• WORKING DATA:
(** [RemoveImage]: the messages show the truncated id, the daemon is given
    the full one. *)
Definition RemoveImage (id : string) (force : bool) (d : Dry) : Dry :=
  let shortID := TruncateID id in
  let d := appmessage ("<red>Removing image:</> <white>" +:+ shortID +:+ "</>") d in
  let '(_, err) := DaemonActions.Rmi actions id force in
  match err with
  | None => appmessage ("<red>Removed image:</> <white>" +:+ shortID +:+ "</>") d
  | Some err =>
      appmessage ("<red>Error removing image </><white>" +:+ shortID +:+ ": "
                  +:+ err +:+ "</>") d
  end.

(** [RemoveImageAt]: the error branch does not read the record. *)
Definition RemoveImageAt (daemon : ContainerDaemon.t) (position : Z)
    (force : bool) (d : Dry) : outcome Dry :=
  let '(image, err) := ContainerDaemon.ImageAt daemon position in
  match err with
  | None =>
      deref image
        (fun i => Done (RemoveImage (ImageID (types.ImageSummary_ID i)) force d))
  | Some err => Done (appmessage ("<red>Error removing image</>: " +:+ err) d)
  end.
Definition banner : string :=
  "============================================================".

Definition main (E : engine) (args : Args) : M outcome :=
  say (Msg banner);;
  say (Msg "MatriPixel AI - Anemia Detection Model Training");;
  say (Msg banner);;
  say (MsgS "Data directory: " (data_dir args));;
  say (MsgZ "Epochs: " (epochs args));;
  say (MsgZ "Batch size: " (batch_size args));;
  say (MsgF "Learning rate: " (learning_rate args));;
  say (MsgS "Output directory: " (output_dir args));;
  found ← path_exists (data_dir args);
  if negb found then
    say (MsgS "Error: Data directory not found: " (data_dir args));;
    say (Msg "   Please create the following structure:");;
    say (Msg "   data/");;
    say (Msg "   +-- anemic/");;
    say (Msg "   |   +-- image1.jpg");;
    say (Msg "   |   +-- ...");;
    say (Msg "   +-- normal/");;
    say (Msg "       +-- image1.jpg");;
    say (Msg "       +-- ...");;
    mret ConfigError
  else
    let anemic_dir := path_join (data_dir args) "anemic" in
    let normal_dir := path_join (data_dir args) "normal" in
    has_anemic ← path_exists anemic_dir;
    has_normal ← path_exists normal_dir;
    if negb has_anemic || negb has_normal then
      say (MsgS "Error: Expected 'anemic' and 'normal' subdirectories in "
             (data_dir args));;
      mret ConfigError
    else
      '(train_gen, val_gen) ←
        call (create_data_generators (data_dir args) (batch_size args) 0.2);
      model ← call (create_model E (fine_tune_layers args));
      model ← call (compile_model model (learning_rate args));
      act (emit (Engine Summary));;
      callbacks ← call (get_callbacks (output_dir args));
      say (Msg banner);;
      say (Msg "Phase 1: Training classification head...");;
      say (Msg banner);;
      let initial_epochs := Z.min 10 (floordiv (epochs args) 2) in
      '(model, callbacks) ←
        call (fun w => let '(m, cbs, w) :=
                         fit E model train_gen val_gen initial_epochs 0
                           callbacks w in ((m, cbs), w));
      '(model, callbacks) ←
        (if initial_epochs <? epochs args then
           say (Msg banner);;
           say (Msg "Phase 2: Fine-tuning base model...");;
           say (Msg banner);;
           model ← call (fine_tune_model model (fine_tune_layers args)
                           (learning_rate args));
           call (fun w => let '(m, cbs, w) :=
                            fit E model train_gen val_gen (epochs args)
                              initial_epochs callbacks w in ((m, cbs), w))
         else mret (model, callbacks));
      metrics ← evaluate_model E model val_gen;
      let keras_path := path_join (output_dir args) "anemia_model_final.keras" in
      act (model_save model keras_path);;
      say (MsgS "Keras model saved: " keras_path);;
      say (Msg banner);;
      say (Msg "Converting to TFLite format...");;
      say (Msg banner);;
      tflite_path ← call (convert_to_tflite E model (output_dir args));
      add_tflite_metadata E tflite_path (output_dir args);;
      say (Msg banner);;
      say (Msg "Training Complete!");;
      say (Msg banner);;
      say (MsgS "Output files in: " (output_dir args));;
      say (Msg "   anemia_model_final.keras  - Full Keras model");;
      say (Msg "   anemia_detector.tflite    - TFLite model for Android");;
      say (Msg "   labels.txt                - Class labels");;
      say (Msg "   model_metadata.json       - Model metadata");;
      mret (Completed model callbacks metrics).

(** ** Vocabulary of the statements *)

(** The names [compile_model] and [fine_tune_model] leave on the model. *)
Definition compiled_names : list string :=
  ["loss"; "accuracy"; "precision"; "recall"; "auc"].

(** The dictionary [evaluate_model] builds from the runtime's values. *)
Definition metrics_record (v : string -> float) : gmap string float :=
  dict_zip compiled_names (map v compiled_names) ∅.

(** The runtime calls of a trace, in order. *)
Definition engine_calls (t : list event) : list engine_call :=
  omap (fun e => match e with Engine c => Some c | _ => None end) t.

(** The writes of the best-checkpoint file: epoch and monitored value. *)
Definition checkpoints (t : list event) : list (Z * float) :=
  omap (fun e => match e with Checkpoint n v _ => Some (n, v) | _ => None end) t.

(** The lines of a trace that holds nothing but prints. *)
Definition only_prints (t : list event) : Prop :=
  Forall (fun e => match e with Print _ => True | _ => False end) t.

(** [os.listdir]-like: every path below a directory. *)
Definition entries_below (w : world) (directory : string) : list string :=
  filter (fun p => String.prefix (directory +:+ "/") p = true)
         (map fst (map_to_list (fs w))).

(** A later checkpoint is a later epoch with a larger monitored value. *)
Definition improves (a b : Z * float) : Prop :=
  fst a < fst b /\ gt (snd b) (snd a) = true.

(** What [evaluate_model] prints before the F1 line. *)
Definition metric_lines (v : string -> float) : list event :=
  [Print (Msg "Evaluating model..."); Engine Evaluate;
   Print (Msg "Final Metrics:");
   Print (MsgF "   Loss:      " (v "loss"));
   Print (MsgF "   Accuracy:  " (v "accuracy"));
   Print (MsgF "   Precision: " (v "precision"));
   Print (MsgF "   Recall:    " (v "recall"));
   Print (MsgF "   AUC:       " (v "auc"))].

(** The F1 line, printed when precision + recall is positive. *)
Definition f1_lines (p r : float) : list event :=
  if gt (p + r)%float 0
  then [Print (MsgF "   F1 Score:  " (2 * (p * r) / (p + r))%float)]
  else [].

Definition es_room (d : Z) (cb : callback) : Prop :=
  match cb with
  | CbEarlyStopping c => 0 <= es_wait c /\ es_wait c + d <= es_patience c
  | _ => True
  end.

(** What one epoch of [ModelCheckpoint] with [save_best_only] adds to the
    checkpoint history. *)
Definition mc_step (c c' : ModelCheckpoint) (epoch : Z) (t : list event) : Prop :=
  (c' = c /\ checkpoints t = [])
  \/ (exists v, gt v (mc_best c) = true /\ mc_best c' = v
                /\ mc_save_best_only c' = mc_save_best_only c
                /\ checkpoints t = [(epoch, v)]).

Definition policy (es : EarlyStopping) (mc : ModelCheckpoint)
    (rl : ReduceLROnPlateau) : list callback :=
  [CbEarlyStopping es; CbModelCheckpoint mc; CbReduceLROnPlateau rl].

(** The checkpoint history [cps] is consistent with the best value the
    checkpoint callback remembers, all of it written before [epoch]. *)
Definition history_ok (cps : list (Z * float)) (best : float) (epoch : Z) : Prop :=
  StronglySorted improves cps
  /\ Forall (fun c => fst c < epoch /\ (snd c = best \/ gt best (snd c) = true)) cps.

(** The data directory and both class directories are there. *)
Definition layout_ok (args : Args) (w : world) : Prop :=
  is_Some (fs w !! data_dir args)
  /\ is_Some (fs w !! path_join (data_dir args) "anemic")
  /\ is_Some (fs w !! path_join (data_dir args) "normal").

Definition header (args : Args) (w : world) : world :=
  print (MsgS "Output directory: " (output_dir args))
    (print (MsgF "Learning rate: " (learning_rate args))
       (print (MsgZ "Batch size: " (batch_size args))
          (print (MsgZ "Epochs: " (epochs args))
             (print (MsgS "Data directory: " (data_dir args))
                (print (Msg banner)
                   (print (Msg "MatriPixel AI - Anemia Detection Model Training")
                      (print (Msg banner) w))))))).

(** [main] from the data generators to the Phase 1 banner. *)
Definition prepare (E : engine) (args : Args) (w : world)
  : DirectoryIterator * DirectoryIterator * Model * list callback * world :=
  let w := header args w in
  let '((train_gen, val_gen), w) :=
    create_data_generators (data_dir args) (batch_size args) 0.2 w in
  let '(model, w) := create_model E (fine_tune_layers args) w in
  let '(model, w) := compile_model model (learning_rate args) w in
  let w := emit (Engine Summary) w in
  let '(callbacks, w) := get_callbacks (output_dir args) w in
  let w := print (Msg banner) w in
  let w := print (Msg "Phase 1: Training classification head...") w in
  let w := print (Msg banner) w in
  (train_gen, val_gen, model, callbacks, w).
Lemma total_percentage_map (g : nat -> Bin) (c : nat -> nat) (d : Q) (n : nat) :
  (forall i, percentage (g i) = Some (nat_Q (c i) / d * 100)) ->
  total_percentage (map g (seq 0 n)) == nat_Q (sum_counts c n) / d * 100.
Proof.
  intros Hg.
  assert (Happ : forall l x,
             total_percentage (l ++ [g x])
             == total_percentage l + nat_Q (c x) / d * 100).
  { induction l as [|b l IH]; intros x.
    - unfold total_percentage. cbn [app fold_right].
      rewrite Hg. cbv beta iota. lra.
    - unfold total_percentage. cbn [app fold_right].
      fold (total_percentage (l ++ [g x])). fold (total_percentage l).
      destruct (percentage b) as [p|]; rewrite IH; lra. }
  induction n as [|n IH].
  - cbn [seq map sum_counts]. change (nat_Q 0) with 0.
    unfold total_percentage. cbn [fold_right]. unfold Qdiv. ring.
  - rewrite seq_S, map_app. cbn [map Nat.add sum_counts].
    rewrite Happ, IH, nat_Q_add. unfold Qdiv. ring.
Qed.

(** X17: the percentage of each bin [binData] returns is its count's share
    of the number of values, the percentages add up to 100, and each
    midpoint lies halfway between the bin's start and end. *)
Theorem bins_percentages_and_midpoints
    (Math_pow : Q -> Q -> Q) (data : list Q) (numBins : option Z) :
  data <> [] ->
  (forall k, numBins = Some k -> (1 <= k <= MAX_ARRAY_LENGTH)%Z) ->
  exists bins,
    binData Math_pow data numBins = Ok (map Some bins)
    /\ (forall bin,
          In bin bins ->
          (exists p,
             percentage bin = Some p
             /\ p == nat_Q (count bin) / nat_Q (length data) * 100)
          /\ midpoint bin == (binStart bin + binEnd bin) / 2)
    /\ total_percentage bins == 100.
Proof.
  intros Hd Hgiven.
  assert (Hlen : 0 < nat_Q (length data)).
  { apply nat_Q_pos. destruct data; [contradiction | cbn; lia]. }
  destruct (Qeq_bool (hd 0 (sort_numeric data)) (last (sort_numeric data) 0))
    eqn:E.
  - rewrite (binData_nonempty _ _ _ Hd). cbv zeta. rewrite E.
    eexists [_]. split; [reflexivity|]. split.
    + intros bin [<- | []]. cbn [percentage count midpoint binStart binEnd].
      apply Qeq_bool_iff in E. split.
      * exists 100. split; [reflexivity | field; lra].
      * revert E.
        generalize (hd 0 (sort_numeric data)) (last (sort_numeric data) 0).
        intros a b E. rewrite <- E. field.
    + cbn. ring.
  - destruct (binData_bins Math_pow data numBins Hd Hgiven E)
      as (k & cnt & Hk & Hw & Hrun & Hsum & _).
    cbv zeta in Hk, Hw, Hrun, Hsum.
    eexists. split; [exact Hrun|]. split.
    + intros bin Hb. apply in_map_iff in Hb as (i & <- & _).
      cbn [with_percentage edge_bin percentage count midpoint binStart binEnd].
      split.
      * eexists. split; reflexivity.
      * generalize ((last (sort_numeric data) 0 - hd 0 (sort_numeric data))
                    / inject_Z k).
        intros w. field.
    + rewrite (total_percentage_map _ cnt (nat_Q (length data)))
        by reflexivity.
      rewrite Hsum. field. lra.
Qed.
(** The directive a line carries.  The four directives the generated
    units use are recognised; a line with any other directive is taken
    as text. *)
Definition directive_of (line : string) : option Directive :=
  match words line with
  | "#ifndef" :: g :: _ => Some (Ifndef g)
  | "#define" :: g :: _ => Some (Define g)
  | "#endif" :: _ => Some Endif
  | "#include" :: t :: _ =>
      match include_target t with
      | Some (f, n) => Some (Include f n)
      | None => None
      end
  | _ => None
  end.

(** The directives of a unit, in order. *)
Fixpoint directives (lines : list string) : list Directive :=
  match lines with
  | [] => []
  | l :: rest =>
      match directive_of l with
      | Some d => d :: directives rest
      | None => directives rest
      end
  end.

(** A line carries text when it is neither blank nor a line comment. *)
Definition is_code (line : string) : bool :=
  match words line with
  | [] => false
  | w :: _ => negb (String.prefix "//" w)
  end.

Definition code_lines (lines : list string) : list string :=
  filter is_code lines.

(** State of the preprocessor while it reads a translation unit: the
    macros defined so far, the stack of open conditionals (each with
    whether its group is taken) and the lines passed on to the
    compiler, most recent first.  An [#include] line is passed on as it
    stands: the header it names is not read. *)
Record PState := mkPState {
  defined : list string;
  conds : list bool;
  emitted : list string
}.

Definition active (st : PState) : bool := forallb (fun b => b) (conds st).

Definition pp_line (st : PState) (line : string) : PState :=
  match directive_of line with
  | Some (Ifndef g) =>
      mkPState (defined st) (negb (mem g (defined st)) :: conds st) (emitted st)
  | Some Endif =>
      mkPState (defined st) (tl (conds st)) (emitted st)
  | Some (Define g) =>
      if active st then mkPState (g :: defined st) (conds st) (emitted st)
      else st
  | Some (Include _ _) | None =>
      if active st then mkPState (defined st) (conds st) (line :: emitted st)
      else st
  end.

Definition pp_lines (st : PState) (lines : list string) : PState :=
  fold_left pp_line lines st.

(** What the compiler sees of [lines] when the macros [defs] are
    already defined. *)
Definition preprocess (defs : list string) (lines : list string) : list string :=
  rev (emitted (pp_lines (mkPState defs [] []) lines)).

End Preprocessor.

(** ** Declarations read off a generated unit *)

Module Decls.
Import Text Preprocessor.

Record Field := mkField {
  f_type : string;
  f_name : string;
  f_default : option string
}.

Record Param := mkParam {
  p_type : string;
  p_name : string
}.

Record Ctor := mkCtor {
  c_explicit : bool;
  c_params : list Param
}.

Record Dtor := mkDtor {
  d_virtual : bool
}.

Inductive Special :=
| SCtor (c : Ctor)
| SDtor (d : Dtor).

Record ClassDecl := mkClass {
  cname : string;
  cbase : option string;
  cfields : list Field;
  cctors : list Ctor;
  cdtors : list Dtor
}.

(** A line with its indentation and repeated blanks removed. *)
Definition squeeze (line : string) : string := unwords (words line).

Definition is_line (text : string) (line : string) : bool :=
  String.eqb (squeeze line) text.

Fixpoint drop_until (p : string -> bool) (lines : list string) : list string :=
  match lines with
  | [] => []
  | l :: rest => if p l then rest else drop_until p rest
  end.

Fixpoint take_until (p : string -> bool) (lines : list string) : list string :=
  match lines with
  | [] => []
  | l :: rest => if p l then [] else l :: take_until p rest
  end.

(** The lines after the first [start] line, up to the next [stop] line. *)
Definition between (start stop : string -> bool) (lines : list string) : list string :=
  take_until stop (drop_until start lines).

(** Name and base of the class a unit declares. *)
Fixpoint class_header (lines : list string) : option (string * option string) :=
  match lines with
  | [] => None
  | l :: rest =>
      match words l with
      | "class" :: n :: ":" :: "public" :: b :: _ => Some (n, Some b)
      | "class" :: n :: _ => Some (n, None)
      | _ => class_header rest
      end
  end.

Definition strip_semicolon (s : string) : string :=
  if ends_with ";"%char s then drop_last s else s.

(** [std::string name;] or [double salary = 0.0;]. *)
Definition parse_field (line : string) : option Field :=
  let '(decl, init) := break_at "="%char (strip_semicolon (squeeze line)) in
  match rev (words decl) with
  | n :: t :: ts => Some (mkField (unwords (rev (t :: ts))) n (option_map squeeze init))
  | _ => None
  end.

Fixpoint filter_map {A B} (f : A -> option B) (l : list A) : list B :=
  match l with
  | [] => []
  | x :: rest =>
      match f x with
      | Some y => y :: filter_map f rest
      | None => filter_map f rest
      end
  end.

Definition private_section (lines : list string) : list string :=
  between (is_line "private:") (is_line "public:") lines.

Definition special_section (lines : list string) : list string :=
  between (is_line "// Constructors and Destructor") (is_line "// Public methods") lines.

(** Declarations of a section: blank lines dropped, a line that does
    not end in a semicolon joined with the lines that follow it. *)
Fixpoint join_decls (pending : string) (lines : list string) : list string :=
  match lines with
  | [] => if is_empty pending then [] else [pending]
  | l :: rest =>
      let t := squeeze l in
      if is_empty t then join_decls pending rest
      else
        let cur := if is_empty pending then t else (pending ++ " " ++ t)%string in
        if ends_with ";"%char cur then cur :: join_decls EmptyString rest
        else join_decls cur rest
  end.

Definition parse_param (s : string) : option Param :=
  match rev (words s) with
  | n :: t :: ts => Some (mkParam (unwords (rev (t :: ts))) n)
  | _ => None
  end.

Definition parse_params (s : string) : list Param :=
  filter_map parse_param (split_on ","%char s).

Fixpoint split_modifiers (ws : list string) : list string * list string :=
  match ws with
  | w :: rest =>
      if mem w ["explicit"; "virtual"] then
        let '(ms, r) := split_modifiers rest in (w :: ms, r)
      else ([], ws)
  | [] => ([], [])
  end.

(** A constructor or destructor declaration of class [cls]. *)
Definition parse_special (cls : string) (decl : string) : option Special :=
  let '(mods, rest) := split_modifiers (words decl) in
  match break_at "("%char (unwords rest) with
  | (head, Some tail) =>
      if String.eqb head cls then
        Some (SCtor (mkCtor (mem "explicit" mods)
                            (parse_params (fst (break_at ")"%char tail)))))
      else if String.eqb head ("~" ++ cls)%string then
        Some (SDtor (mkDtor (mem "virtual" mods)))
      else None
  | (_, None) => None
  end.

Definition ctor_of (s : Special) : option Ctor :=
  match s with SCtor c => Some c | SDtor _ => None end.

Definition dtor_of (s : Special) : option Dtor :=
  match s with SDtor d => Some d | SCtor _ => None end.

Definition parse_class (lines : list string) : option ClassDecl :=
  match class_header lines with
  | Some (n, b) =>
      let specials :=
        filter_map (parse_special n) (join_decls EmptyString (special_section lines)) in
      Some (mkClass n b
              (filter_map parse_field (private_section lines))
              (filter_map ctor_of specials)
              (filter_map dtor_of specials))
  | None => None
  end.

(** Constructors by arity. *)
Definition is_default (c : Ctor) : bool :=
  match c_params c with [] => true | _ :: _ => false end.

Definition default_ctors (c : ClassDecl) : list Ctor := filter is_default (cctors c).

Definition param_ctors (c : ClassDecl) : list Ctor :=
  filter (fun k => negb (is_default k)) (cctors c).

(** Attributes declared without an initializer. *)
Definition is_required (f : Field) : bool :=
  match f_default f with None => true | Some _ => false end.

Definition required_fields (c : ClassDecl) : list Field := filter is_required (cfields c).

(** A parameter type with a trailing reference mark removed. *)
Definition value_type (t : string) : string :=
  if ends_with "&"%char t then drop_last t else t.

(** Include targets of a unit by group; the groups are introduced by
    the three comment lines of the template. *)
Definition include_name (d : Directive) : option string :=
  match d with Include _ n => Some n | _ => None end.

Definition include_names (lines : list string) : list string :=
  filter_map include_name (directives lines).

Definition std_marker := is_line "// Standard library includes".
Definition project_marker := is_line "// Project includes".
Definition custom_marker := is_line "// Custom includes based on features".
Definition is_namespace (line : string) : bool :=
  match words line with "namespace" :: _ => true | _ => false end.

Definition std_includes (lines : list string) : list string :=
  include_names (between std_marker project_marker lines).

Definition project_includes (lines : list string) : list string :=
  include_names (between project_marker custom_marker lines).

Definition custom_includes (lines : list string) : list string :=
  include_names (between custom_marker is_namespace lines).

(** Alphabetical order. *)
Fixpoint sortedb (l : list string) : bool :=
  match l with
  | [] => true
  | x :: rest =>
      match rest with
      | [] => true
      | y :: _ => String.leb x y && sortedb rest
      end
  end.

(** The C++ rule for destructors: the destructor of a class is virtual
    when it is declared [virtual] or when the class has a base whose
    destructor is virtual.  A base is a complete class, so it is looked
    up among the classes defined before the one that names it;
    [earlier] lists the classes most recent first. *)
Definition declared_virtual (c : ClassDecl) : bool :=
  existsb d_virtual (cdtors c).

Fixpoint virtual_in (earlier : list ClassDecl) (n : string) : bool :=
  match earlier with
  | [] => false
  | c :: before =>
      if String.eqb (cname c) n then
        declared_virtual c
        || match cbase c with
           | Some b => virtual_in before b
           | None => false
           end
      else virtual_in before n
  end.

Definition has_virtual_dtor (tu : list ClassDecl) (n : string) : bool :=
  virtual_in (rev tu) n.

(** Base, base of the base, and so on. *)
Fixpoint ancestors_in (earlier : list ClassDecl) (n : string) : list string :=
  match earlier with
  | [] => []
  | c :: before =>
      if String.eqb (cname c) n then
        match cbase c with
        | Some b => b :: ancestors_in before b
        | None => []
        end
      else ancestors_in before n
  end.

Definition ancestors (tu : list ClassDecl) (n : string) : list string :=
  ancestors_in (rev tu) n.

Definition has_children (tu : list ClassDecl) (n : string) : bool :=
  existsb (fun c => match cbase c with
                    | Some b => String.eqb b n
                    | None => false
                    end) tu.

(** The classes of the generated units, in the order of [generated_units]. *)
Definition header_classes : list ClassDecl :=
  filter_map parse_class Units.generated_units.

End Decls.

• EXERCISE OBJECTIVE:
Starting with the line with "(** What one" above and going on through the line with "(c' = c /\ checkpoints t = [])", transcribe every line exactly, both ends included, and add nothing.

• EXERCISE RESULT:
(** What one epoch of [ModelCheckpoint] with [save_best_only] adds to the
    checkpoint history. *)
Definition mc_step (c c' : ModelCheckpoint) (epoch : Z) (t : list event) : Prop :=
  (c' = c /\ checkpoints t = [])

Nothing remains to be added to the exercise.